- WHAT YOU HAVE TO DO: Exactly as they appear below, repeat the lines from the one with "intros Hl Hend" through the one with "assert (Hfr : forall x, ~ in_link", and no others.

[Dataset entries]
*** Block opens ***

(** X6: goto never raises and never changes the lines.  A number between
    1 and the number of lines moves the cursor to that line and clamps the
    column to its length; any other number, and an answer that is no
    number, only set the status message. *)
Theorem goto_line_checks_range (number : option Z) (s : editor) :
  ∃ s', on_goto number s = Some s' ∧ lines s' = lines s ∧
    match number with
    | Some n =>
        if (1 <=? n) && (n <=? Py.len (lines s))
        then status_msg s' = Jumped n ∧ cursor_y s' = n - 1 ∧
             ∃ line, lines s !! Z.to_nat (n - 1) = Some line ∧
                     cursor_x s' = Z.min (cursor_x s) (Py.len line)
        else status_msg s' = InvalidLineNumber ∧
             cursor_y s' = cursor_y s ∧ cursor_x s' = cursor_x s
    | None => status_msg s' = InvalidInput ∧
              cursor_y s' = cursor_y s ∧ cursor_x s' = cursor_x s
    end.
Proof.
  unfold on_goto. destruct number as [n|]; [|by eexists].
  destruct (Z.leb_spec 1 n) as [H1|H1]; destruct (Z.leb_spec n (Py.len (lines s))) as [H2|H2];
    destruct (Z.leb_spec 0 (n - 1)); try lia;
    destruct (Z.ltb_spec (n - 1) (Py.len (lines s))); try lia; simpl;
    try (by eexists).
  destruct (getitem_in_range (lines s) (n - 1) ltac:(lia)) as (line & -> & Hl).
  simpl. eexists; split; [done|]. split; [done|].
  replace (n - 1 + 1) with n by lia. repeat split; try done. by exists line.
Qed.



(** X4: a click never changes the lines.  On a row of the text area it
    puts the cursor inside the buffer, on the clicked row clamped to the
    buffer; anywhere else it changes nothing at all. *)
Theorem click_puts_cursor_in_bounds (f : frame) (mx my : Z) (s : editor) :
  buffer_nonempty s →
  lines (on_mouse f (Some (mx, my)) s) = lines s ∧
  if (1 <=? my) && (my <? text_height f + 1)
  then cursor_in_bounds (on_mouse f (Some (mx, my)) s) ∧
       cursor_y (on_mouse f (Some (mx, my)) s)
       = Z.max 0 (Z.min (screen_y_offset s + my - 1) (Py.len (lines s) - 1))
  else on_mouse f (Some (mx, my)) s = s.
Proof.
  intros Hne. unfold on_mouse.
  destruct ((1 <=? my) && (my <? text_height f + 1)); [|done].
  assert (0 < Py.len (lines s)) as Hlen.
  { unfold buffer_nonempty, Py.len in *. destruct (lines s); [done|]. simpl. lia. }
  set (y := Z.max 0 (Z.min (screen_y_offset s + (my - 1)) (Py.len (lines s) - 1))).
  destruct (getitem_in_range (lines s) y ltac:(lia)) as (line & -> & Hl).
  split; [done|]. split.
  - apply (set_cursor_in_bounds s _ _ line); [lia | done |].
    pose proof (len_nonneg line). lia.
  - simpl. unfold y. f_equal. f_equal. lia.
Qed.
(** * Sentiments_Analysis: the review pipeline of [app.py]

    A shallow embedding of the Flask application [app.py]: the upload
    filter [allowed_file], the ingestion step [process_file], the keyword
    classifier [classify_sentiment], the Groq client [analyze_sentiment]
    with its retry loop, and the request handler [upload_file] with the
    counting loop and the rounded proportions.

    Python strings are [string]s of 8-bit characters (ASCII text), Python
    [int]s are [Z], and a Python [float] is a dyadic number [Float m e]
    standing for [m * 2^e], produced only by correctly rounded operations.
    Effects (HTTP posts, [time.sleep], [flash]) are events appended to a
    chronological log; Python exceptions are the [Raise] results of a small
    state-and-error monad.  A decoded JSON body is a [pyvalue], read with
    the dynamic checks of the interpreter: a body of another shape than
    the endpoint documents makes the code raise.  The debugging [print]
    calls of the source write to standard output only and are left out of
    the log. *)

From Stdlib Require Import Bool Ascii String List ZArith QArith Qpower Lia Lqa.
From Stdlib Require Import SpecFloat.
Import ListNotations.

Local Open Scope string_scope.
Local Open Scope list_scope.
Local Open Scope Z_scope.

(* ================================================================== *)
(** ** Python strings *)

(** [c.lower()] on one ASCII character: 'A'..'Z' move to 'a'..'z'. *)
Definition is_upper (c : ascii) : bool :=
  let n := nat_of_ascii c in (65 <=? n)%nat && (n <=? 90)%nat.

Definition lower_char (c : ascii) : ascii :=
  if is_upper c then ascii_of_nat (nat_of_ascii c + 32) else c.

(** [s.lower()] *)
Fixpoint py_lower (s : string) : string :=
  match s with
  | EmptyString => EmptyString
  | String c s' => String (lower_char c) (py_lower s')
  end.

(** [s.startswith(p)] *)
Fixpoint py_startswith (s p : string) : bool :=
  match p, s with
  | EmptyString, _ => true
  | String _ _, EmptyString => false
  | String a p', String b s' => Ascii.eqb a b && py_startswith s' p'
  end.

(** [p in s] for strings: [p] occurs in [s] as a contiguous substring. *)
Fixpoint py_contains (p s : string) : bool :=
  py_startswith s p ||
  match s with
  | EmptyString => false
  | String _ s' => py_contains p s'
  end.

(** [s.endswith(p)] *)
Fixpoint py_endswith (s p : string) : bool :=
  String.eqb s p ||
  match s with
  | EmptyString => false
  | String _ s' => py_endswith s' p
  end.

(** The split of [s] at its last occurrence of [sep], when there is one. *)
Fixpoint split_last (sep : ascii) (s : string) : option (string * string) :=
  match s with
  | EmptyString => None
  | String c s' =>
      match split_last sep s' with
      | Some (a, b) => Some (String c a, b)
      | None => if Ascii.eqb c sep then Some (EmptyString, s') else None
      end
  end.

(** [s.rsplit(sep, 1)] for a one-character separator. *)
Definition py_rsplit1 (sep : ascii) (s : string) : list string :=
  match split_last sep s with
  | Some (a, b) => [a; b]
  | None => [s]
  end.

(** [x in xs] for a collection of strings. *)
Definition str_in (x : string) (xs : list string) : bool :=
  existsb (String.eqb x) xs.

*** Block closes ***
*** Block opens ***

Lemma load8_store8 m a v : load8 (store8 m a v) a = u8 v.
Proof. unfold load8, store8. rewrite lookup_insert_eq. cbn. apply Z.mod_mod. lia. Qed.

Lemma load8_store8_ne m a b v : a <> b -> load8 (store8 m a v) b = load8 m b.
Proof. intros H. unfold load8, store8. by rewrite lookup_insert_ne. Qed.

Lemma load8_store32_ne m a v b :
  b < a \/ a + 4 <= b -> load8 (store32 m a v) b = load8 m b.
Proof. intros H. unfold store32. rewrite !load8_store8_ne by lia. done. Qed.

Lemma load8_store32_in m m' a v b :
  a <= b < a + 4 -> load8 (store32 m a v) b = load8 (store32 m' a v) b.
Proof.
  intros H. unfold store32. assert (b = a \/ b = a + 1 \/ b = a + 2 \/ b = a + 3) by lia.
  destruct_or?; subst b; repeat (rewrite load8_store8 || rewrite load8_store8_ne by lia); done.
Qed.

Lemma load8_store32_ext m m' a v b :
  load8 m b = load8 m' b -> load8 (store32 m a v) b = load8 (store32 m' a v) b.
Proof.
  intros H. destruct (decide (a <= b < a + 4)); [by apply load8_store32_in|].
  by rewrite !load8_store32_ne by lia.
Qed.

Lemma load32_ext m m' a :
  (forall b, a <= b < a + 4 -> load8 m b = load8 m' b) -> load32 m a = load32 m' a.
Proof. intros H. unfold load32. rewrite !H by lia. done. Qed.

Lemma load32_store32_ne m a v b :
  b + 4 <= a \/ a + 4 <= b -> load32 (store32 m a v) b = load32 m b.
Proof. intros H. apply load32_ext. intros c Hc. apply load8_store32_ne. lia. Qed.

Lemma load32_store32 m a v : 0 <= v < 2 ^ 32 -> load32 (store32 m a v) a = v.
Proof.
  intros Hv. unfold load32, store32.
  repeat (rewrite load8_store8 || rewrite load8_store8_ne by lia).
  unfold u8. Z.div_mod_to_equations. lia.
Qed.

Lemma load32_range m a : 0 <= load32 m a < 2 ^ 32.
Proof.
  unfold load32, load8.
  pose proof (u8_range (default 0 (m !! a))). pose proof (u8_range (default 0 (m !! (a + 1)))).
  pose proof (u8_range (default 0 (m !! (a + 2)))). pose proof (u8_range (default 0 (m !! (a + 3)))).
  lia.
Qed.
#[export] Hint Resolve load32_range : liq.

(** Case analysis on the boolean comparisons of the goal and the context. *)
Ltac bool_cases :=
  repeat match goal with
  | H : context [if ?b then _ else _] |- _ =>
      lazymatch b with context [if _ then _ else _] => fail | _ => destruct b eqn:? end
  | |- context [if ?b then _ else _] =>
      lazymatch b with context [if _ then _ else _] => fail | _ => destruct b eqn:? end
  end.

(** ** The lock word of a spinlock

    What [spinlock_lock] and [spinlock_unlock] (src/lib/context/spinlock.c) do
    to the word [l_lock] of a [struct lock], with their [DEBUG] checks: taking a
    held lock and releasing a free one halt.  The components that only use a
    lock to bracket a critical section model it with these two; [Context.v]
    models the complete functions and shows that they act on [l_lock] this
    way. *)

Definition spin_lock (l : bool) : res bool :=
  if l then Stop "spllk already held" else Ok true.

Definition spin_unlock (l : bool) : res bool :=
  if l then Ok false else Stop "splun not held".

*** Block closes ***
*** Block opens ***

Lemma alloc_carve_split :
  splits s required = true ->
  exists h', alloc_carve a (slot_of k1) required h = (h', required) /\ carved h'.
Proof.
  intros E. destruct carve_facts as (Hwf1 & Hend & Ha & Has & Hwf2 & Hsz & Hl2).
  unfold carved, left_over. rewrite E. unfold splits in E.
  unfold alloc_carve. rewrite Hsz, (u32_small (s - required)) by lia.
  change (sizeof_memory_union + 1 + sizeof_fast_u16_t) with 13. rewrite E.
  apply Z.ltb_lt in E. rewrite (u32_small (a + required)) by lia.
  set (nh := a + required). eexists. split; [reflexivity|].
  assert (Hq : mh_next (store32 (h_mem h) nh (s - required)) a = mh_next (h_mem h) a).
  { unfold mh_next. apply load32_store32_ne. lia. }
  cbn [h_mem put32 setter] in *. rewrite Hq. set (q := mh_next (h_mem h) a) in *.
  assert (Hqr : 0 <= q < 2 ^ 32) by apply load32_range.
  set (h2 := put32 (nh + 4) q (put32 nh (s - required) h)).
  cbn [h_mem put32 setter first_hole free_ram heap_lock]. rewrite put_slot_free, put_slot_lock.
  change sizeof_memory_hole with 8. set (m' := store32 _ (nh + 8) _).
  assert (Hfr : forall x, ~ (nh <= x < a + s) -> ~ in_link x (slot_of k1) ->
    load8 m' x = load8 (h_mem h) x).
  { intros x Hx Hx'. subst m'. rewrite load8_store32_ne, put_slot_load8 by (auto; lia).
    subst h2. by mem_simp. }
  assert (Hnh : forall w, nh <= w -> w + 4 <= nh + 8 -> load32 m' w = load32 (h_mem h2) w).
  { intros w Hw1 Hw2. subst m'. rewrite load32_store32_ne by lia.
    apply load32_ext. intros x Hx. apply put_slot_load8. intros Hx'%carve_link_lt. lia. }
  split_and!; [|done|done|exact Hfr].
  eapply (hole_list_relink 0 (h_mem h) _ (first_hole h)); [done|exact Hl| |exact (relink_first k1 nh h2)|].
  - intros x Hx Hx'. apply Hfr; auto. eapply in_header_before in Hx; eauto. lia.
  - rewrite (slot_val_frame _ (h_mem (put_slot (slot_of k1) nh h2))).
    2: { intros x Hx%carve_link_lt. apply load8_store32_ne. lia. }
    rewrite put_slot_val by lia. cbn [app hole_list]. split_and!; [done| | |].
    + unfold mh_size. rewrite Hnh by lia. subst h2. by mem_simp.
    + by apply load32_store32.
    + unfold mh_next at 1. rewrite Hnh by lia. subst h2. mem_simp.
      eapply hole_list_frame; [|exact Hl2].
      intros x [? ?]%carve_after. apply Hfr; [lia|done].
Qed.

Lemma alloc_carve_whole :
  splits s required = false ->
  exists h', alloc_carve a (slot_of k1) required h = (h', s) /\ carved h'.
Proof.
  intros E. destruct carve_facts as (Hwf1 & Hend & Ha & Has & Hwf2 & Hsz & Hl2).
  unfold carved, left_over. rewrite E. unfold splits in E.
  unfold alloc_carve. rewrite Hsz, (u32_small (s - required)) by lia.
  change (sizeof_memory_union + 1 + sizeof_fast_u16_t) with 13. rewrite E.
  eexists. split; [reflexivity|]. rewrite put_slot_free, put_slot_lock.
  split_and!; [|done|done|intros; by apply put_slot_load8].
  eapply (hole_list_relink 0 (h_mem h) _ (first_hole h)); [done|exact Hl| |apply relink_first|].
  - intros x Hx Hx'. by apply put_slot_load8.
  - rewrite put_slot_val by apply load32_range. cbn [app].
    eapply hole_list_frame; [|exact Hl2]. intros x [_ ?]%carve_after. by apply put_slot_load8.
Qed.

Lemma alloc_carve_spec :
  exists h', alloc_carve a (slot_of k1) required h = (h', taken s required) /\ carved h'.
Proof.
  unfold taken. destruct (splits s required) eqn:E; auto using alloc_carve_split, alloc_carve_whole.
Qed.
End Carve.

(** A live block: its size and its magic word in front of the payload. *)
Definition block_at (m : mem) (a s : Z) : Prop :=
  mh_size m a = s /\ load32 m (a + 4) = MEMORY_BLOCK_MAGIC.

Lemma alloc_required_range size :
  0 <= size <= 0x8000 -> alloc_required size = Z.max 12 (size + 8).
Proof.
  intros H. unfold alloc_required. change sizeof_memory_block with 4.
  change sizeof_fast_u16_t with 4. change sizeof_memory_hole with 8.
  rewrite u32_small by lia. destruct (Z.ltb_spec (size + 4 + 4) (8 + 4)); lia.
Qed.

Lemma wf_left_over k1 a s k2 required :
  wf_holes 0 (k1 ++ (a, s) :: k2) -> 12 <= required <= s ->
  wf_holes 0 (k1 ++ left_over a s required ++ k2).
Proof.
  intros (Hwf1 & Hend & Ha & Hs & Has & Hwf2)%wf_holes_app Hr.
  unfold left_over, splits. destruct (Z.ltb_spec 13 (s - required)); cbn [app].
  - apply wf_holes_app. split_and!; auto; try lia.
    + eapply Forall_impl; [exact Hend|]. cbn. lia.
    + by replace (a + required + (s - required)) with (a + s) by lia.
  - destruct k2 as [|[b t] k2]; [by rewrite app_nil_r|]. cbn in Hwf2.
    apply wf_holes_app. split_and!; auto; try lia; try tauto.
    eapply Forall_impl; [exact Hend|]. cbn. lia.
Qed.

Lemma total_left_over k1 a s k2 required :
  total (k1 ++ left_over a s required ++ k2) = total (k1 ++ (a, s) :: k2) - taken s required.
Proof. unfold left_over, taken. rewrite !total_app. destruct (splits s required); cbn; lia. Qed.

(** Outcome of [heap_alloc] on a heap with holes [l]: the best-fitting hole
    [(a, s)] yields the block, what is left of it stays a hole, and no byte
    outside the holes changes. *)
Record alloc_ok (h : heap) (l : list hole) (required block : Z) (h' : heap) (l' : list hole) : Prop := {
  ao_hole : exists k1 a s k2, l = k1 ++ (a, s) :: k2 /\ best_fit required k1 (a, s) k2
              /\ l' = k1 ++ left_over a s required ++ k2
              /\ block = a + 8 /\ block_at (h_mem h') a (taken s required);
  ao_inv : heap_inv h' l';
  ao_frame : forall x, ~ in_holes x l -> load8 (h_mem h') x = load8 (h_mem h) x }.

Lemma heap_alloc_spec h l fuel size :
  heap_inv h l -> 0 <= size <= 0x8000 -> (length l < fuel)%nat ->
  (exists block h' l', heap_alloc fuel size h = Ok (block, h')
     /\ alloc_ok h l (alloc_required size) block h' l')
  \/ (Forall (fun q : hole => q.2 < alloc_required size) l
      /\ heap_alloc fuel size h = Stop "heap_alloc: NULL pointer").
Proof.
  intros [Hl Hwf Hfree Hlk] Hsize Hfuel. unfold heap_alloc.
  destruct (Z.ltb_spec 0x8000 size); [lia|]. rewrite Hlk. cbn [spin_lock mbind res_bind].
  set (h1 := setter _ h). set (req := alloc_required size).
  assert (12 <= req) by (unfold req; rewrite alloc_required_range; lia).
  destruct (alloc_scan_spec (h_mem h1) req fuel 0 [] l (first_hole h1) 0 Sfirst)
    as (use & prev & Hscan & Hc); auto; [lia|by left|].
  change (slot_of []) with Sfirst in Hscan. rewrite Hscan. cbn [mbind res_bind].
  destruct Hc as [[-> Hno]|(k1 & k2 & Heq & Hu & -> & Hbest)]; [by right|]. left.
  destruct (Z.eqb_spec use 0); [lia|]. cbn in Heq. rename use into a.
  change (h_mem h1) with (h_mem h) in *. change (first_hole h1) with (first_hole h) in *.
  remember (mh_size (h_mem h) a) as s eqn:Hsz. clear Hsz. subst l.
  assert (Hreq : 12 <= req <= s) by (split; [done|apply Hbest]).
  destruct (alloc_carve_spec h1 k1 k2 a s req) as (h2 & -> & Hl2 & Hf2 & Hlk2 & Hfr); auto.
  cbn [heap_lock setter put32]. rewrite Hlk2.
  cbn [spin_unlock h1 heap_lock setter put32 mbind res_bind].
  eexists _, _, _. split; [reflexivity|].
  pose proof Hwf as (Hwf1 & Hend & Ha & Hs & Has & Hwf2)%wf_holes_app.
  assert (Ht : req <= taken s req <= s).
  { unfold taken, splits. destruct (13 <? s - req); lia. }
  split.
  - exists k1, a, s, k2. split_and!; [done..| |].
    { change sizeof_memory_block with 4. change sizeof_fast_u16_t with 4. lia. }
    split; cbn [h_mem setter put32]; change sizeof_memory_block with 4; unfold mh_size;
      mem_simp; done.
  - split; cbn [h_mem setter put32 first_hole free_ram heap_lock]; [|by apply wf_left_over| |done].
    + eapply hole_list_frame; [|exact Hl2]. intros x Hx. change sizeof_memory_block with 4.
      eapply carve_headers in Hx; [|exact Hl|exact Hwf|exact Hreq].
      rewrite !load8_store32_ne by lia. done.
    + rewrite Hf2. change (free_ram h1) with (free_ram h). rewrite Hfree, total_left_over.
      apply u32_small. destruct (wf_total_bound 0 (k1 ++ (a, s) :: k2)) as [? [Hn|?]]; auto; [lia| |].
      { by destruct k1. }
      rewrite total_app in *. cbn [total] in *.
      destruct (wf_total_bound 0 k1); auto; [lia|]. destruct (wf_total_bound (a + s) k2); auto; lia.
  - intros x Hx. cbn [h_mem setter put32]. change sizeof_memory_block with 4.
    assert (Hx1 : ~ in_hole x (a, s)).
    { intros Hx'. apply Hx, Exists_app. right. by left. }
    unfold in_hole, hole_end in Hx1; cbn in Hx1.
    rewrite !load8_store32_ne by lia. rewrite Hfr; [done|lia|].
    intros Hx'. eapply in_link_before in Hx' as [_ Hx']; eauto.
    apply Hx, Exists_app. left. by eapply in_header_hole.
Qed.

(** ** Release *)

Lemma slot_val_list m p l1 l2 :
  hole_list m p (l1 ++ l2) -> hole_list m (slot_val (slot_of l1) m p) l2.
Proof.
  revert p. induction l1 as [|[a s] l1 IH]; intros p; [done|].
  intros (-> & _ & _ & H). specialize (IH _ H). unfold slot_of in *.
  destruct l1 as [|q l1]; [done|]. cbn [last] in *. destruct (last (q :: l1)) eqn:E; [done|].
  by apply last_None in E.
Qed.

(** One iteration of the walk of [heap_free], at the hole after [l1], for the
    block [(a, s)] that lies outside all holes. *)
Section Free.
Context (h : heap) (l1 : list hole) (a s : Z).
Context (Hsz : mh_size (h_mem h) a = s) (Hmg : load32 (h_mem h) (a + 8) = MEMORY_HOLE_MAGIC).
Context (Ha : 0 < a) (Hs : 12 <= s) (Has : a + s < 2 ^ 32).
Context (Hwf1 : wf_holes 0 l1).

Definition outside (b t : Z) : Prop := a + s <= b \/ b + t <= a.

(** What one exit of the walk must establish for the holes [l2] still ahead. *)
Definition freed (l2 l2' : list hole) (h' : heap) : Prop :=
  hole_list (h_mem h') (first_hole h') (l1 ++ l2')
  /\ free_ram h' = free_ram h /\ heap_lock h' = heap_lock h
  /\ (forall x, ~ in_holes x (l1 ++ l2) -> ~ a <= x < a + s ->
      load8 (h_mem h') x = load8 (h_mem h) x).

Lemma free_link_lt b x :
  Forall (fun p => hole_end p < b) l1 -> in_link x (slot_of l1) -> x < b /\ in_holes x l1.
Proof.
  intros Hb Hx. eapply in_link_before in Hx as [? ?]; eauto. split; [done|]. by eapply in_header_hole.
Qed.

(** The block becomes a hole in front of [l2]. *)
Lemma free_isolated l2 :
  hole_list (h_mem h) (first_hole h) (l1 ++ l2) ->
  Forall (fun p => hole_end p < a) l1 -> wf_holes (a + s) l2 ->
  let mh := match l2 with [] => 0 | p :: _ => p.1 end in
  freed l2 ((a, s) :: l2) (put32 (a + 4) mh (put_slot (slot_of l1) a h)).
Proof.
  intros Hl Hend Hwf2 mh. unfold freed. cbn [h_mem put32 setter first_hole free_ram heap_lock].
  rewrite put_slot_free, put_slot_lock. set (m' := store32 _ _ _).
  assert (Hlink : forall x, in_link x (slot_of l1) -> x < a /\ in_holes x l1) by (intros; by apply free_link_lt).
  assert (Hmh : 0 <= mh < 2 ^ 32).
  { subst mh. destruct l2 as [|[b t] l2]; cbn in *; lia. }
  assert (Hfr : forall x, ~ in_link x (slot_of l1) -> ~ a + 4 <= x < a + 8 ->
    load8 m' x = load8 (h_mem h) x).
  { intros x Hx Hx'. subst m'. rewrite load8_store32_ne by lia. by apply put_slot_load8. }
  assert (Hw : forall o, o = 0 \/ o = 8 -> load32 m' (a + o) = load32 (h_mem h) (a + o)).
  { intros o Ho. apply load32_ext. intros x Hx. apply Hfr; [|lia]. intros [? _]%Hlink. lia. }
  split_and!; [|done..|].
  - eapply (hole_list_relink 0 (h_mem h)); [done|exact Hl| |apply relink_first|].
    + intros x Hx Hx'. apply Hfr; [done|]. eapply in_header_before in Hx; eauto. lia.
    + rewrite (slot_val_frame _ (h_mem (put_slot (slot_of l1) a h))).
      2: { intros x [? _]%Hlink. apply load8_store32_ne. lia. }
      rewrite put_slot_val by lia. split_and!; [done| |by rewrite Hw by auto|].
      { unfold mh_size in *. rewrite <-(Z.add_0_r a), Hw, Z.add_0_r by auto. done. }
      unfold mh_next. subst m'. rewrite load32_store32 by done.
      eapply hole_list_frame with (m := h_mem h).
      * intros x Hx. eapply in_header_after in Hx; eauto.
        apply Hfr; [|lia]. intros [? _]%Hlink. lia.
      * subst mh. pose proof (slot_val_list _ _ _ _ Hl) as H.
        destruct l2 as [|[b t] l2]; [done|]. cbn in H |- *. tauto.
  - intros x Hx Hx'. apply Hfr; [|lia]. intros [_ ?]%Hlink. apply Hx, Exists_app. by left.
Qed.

*** Block closes ***

- YOUR SOLUTION:
  intros Hl Hend Hwf2 mh. unfold freed. cbn [h_mem put32 setter first_hole free_ram heap_lock].
  rewrite put_slot_free, put_slot_lock. set (m' := store32 _ _ _).
  assert (Hlink : forall x, in_link x (slot_of l1) -> x < a /\ in_holes x l1) by (intros; by apply free_link_lt).
  assert (Hmh : 0 <= mh < 2 ^ 32).
  { subst mh. destruct l2 as [|[b t] l2]; cbn in *; lia. }
  assert (Hfr : forall x, ~ in_link x (slot_of l1) -> ~ a + 4 <= x < a + 8 ->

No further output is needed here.